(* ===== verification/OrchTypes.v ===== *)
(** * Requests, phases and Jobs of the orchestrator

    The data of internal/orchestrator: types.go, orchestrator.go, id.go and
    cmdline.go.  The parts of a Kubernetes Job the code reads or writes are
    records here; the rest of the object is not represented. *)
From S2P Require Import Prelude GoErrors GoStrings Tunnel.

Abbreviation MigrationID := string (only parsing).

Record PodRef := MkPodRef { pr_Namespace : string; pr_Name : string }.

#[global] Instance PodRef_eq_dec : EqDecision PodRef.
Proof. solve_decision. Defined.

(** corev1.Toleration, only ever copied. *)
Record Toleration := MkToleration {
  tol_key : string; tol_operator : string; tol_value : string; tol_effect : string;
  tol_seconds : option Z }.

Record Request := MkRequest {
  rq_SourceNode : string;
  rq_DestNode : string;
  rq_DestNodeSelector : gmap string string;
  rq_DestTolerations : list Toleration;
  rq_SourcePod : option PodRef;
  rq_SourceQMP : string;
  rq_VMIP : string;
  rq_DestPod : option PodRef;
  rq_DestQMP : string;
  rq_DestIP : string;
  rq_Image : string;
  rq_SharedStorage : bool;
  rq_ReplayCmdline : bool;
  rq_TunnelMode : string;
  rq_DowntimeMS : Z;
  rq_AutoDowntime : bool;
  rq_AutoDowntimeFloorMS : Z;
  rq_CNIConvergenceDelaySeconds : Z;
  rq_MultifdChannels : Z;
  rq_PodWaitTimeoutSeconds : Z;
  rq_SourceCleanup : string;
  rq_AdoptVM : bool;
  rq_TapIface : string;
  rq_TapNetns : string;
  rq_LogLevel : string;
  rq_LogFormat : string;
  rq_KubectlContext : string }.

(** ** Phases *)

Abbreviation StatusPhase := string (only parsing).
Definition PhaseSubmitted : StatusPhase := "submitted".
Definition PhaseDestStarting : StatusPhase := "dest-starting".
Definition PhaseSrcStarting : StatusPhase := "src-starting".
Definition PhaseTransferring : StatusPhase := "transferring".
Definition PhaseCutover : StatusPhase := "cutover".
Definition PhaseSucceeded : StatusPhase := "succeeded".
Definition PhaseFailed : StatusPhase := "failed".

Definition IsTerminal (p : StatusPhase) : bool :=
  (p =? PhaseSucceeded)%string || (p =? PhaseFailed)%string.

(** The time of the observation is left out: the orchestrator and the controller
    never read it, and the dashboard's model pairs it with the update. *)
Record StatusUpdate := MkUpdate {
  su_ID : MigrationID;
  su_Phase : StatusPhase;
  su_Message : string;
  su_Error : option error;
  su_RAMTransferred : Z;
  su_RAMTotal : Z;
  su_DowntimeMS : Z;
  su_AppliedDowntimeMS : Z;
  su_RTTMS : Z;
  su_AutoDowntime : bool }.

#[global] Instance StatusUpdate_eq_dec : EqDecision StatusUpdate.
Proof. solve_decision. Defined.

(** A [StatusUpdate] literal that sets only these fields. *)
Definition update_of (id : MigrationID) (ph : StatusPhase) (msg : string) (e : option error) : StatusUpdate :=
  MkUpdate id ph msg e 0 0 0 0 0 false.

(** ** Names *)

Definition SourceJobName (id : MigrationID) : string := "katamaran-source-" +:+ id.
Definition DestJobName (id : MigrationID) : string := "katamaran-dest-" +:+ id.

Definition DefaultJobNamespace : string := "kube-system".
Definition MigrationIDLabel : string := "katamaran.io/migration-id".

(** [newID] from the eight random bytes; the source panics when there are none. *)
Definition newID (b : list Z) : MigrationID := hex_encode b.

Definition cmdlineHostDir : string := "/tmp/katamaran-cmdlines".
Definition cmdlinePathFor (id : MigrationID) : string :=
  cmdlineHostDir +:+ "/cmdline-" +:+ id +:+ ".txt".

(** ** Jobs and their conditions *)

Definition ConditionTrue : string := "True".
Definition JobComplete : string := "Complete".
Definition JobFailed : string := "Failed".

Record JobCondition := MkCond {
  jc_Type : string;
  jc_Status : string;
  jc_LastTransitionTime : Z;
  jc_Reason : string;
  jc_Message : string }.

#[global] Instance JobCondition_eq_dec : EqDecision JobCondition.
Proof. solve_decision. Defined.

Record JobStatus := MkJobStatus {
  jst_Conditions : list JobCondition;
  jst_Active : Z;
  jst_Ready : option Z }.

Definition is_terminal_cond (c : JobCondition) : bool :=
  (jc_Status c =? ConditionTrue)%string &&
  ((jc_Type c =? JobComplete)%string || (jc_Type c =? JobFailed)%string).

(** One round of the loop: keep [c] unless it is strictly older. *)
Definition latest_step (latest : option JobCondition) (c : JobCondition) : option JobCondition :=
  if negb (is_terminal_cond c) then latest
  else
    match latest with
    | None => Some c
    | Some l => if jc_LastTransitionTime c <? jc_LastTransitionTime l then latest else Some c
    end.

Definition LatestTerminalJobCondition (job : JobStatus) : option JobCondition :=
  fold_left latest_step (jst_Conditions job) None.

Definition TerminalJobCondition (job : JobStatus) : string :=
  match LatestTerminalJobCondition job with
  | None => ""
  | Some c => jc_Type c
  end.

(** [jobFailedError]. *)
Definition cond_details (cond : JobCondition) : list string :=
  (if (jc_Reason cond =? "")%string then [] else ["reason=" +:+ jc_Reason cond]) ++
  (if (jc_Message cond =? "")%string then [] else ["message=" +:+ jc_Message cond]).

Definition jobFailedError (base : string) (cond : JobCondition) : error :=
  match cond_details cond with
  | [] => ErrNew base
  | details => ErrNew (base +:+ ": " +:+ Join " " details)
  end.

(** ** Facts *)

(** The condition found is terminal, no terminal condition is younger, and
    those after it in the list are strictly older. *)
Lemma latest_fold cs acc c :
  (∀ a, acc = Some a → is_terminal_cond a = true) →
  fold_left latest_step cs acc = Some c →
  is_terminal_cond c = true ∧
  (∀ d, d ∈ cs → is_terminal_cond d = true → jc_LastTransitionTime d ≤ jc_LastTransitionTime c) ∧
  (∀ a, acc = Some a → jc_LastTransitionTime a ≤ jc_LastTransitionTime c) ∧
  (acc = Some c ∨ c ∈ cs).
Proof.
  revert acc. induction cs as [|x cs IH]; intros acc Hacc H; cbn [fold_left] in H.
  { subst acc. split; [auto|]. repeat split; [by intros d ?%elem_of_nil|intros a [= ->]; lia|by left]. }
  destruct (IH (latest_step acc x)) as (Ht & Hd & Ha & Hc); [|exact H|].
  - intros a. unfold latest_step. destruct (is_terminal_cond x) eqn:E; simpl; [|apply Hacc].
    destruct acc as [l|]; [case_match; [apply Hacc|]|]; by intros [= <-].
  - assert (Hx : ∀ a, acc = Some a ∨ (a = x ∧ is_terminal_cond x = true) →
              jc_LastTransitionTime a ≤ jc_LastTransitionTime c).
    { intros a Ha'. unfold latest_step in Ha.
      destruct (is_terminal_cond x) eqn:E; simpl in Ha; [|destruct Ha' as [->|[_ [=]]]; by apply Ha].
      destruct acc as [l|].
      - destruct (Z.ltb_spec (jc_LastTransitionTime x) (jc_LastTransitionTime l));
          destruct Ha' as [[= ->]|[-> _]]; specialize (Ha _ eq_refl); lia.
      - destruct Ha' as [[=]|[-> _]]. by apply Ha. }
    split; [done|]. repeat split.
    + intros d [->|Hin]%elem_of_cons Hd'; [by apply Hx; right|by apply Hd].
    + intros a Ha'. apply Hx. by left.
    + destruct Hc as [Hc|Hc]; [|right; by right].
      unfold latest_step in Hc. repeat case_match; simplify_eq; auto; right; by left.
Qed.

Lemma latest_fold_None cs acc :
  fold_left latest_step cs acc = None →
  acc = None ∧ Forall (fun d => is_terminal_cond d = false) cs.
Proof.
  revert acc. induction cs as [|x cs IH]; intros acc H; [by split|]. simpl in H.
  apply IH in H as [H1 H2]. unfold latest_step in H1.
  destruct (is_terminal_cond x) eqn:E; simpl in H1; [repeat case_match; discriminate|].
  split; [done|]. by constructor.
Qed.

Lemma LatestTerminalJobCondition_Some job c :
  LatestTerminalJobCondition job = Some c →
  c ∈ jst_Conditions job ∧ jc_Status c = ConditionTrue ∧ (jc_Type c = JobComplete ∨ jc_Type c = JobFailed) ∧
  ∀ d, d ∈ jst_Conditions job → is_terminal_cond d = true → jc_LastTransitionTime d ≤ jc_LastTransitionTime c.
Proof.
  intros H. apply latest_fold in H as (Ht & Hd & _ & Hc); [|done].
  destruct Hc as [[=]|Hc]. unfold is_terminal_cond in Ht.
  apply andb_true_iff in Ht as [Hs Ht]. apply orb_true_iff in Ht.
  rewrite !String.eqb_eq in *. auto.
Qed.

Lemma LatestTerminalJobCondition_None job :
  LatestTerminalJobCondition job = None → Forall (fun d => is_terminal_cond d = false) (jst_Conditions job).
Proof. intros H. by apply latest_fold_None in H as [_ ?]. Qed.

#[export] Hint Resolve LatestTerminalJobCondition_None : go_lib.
========================================
Try it
Each line above from the one with "rq_VMIP : string;" up to and including the one with "Definition newID (b" must be set down exactly, and no line outside that span may appear.

Response
  rq_VMIP : string;
  rq_DestPod : option PodRef;
  rq_DestQMP : string;
  rq_DestIP : string;
  rq_Image : string;
  rq_SharedStorage : bool;
  rq_ReplayCmdline : bool;
  rq_TunnelMode : string;
  rq_DowntimeMS : Z;
  rq_AutoDowntime : bool;
  rq_AutoDowntimeFloorMS : Z;
  rq_CNIConvergenceDelaySeconds : Z;
  rq_MultifdChannels : Z;
  rq_PodWaitTimeoutSeconds : Z;
  rq_SourceCleanup : string;
  rq_AdoptVM : bool;
  rq_TapIface : string;
  rq_TapNetns : string;
  rq_LogLevel : string;
  rq_LogFormat : string;
  rq_KubectlContext : string }.

(** ** Phases *)

Abbreviation StatusPhase := string (only parsing).
Definition PhaseSubmitted : StatusPhase := "submitted".
Definition PhaseDestStarting : StatusPhase := "dest-starting".
Definition PhaseSrcStarting : StatusPhase := "src-starting".
Definition PhaseTransferring : StatusPhase := "transferring".
Definition PhaseCutover : StatusPhase := "cutover".
Definition PhaseSucceeded : StatusPhase := "succeeded".
Definition PhaseFailed : StatusPhase := "failed".

Definition IsTerminal (p : StatusPhase) : bool :=
  (p =? PhaseSucceeded)%string || (p =? PhaseFailed)%string.

(** The time of the observation is left out: the orchestrator and the controller
    never read it, and the dashboard's model pairs it with the update. *)
Record StatusUpdate := MkUpdate {
  su_ID : MigrationID;
  su_Phase : StatusPhase;
  su_Message : string;
  su_Error : option error;
  su_RAMTransferred : Z;
  su_RAMTotal : Z;
  su_DowntimeMS : Z;
  su_AppliedDowntimeMS : Z;
  su_RTTMS : Z;
  su_AutoDowntime : bool }.

#[global] Instance StatusUpdate_eq_dec : EqDecision StatusUpdate.
Proof. solve_decision. Defined.

(** A [StatusUpdate] literal that sets only these fields. *)
Definition update_of (id : MigrationID) (ph : StatusPhase) (msg : string) (e : option error) : StatusUpdate :=
  MkUpdate id ph msg e 0 0 0 0 0 false.

(** ** Names *)

Definition SourceJobName (id : MigrationID) : string := "katamaran-source-" +:+ id.
Definition DestJobName (id : MigrationID) : string := "katamaran-dest-" +:+ id.

Definition DefaultJobNamespace : string := "kube-system".
Definition MigrationIDLabel : string := "katamaran.io/migration-id".

(** [newID] from the eight random bytes; the source panics when there are none. *)
Definition newID (b : list Z) : MigrationID := hex_encode b.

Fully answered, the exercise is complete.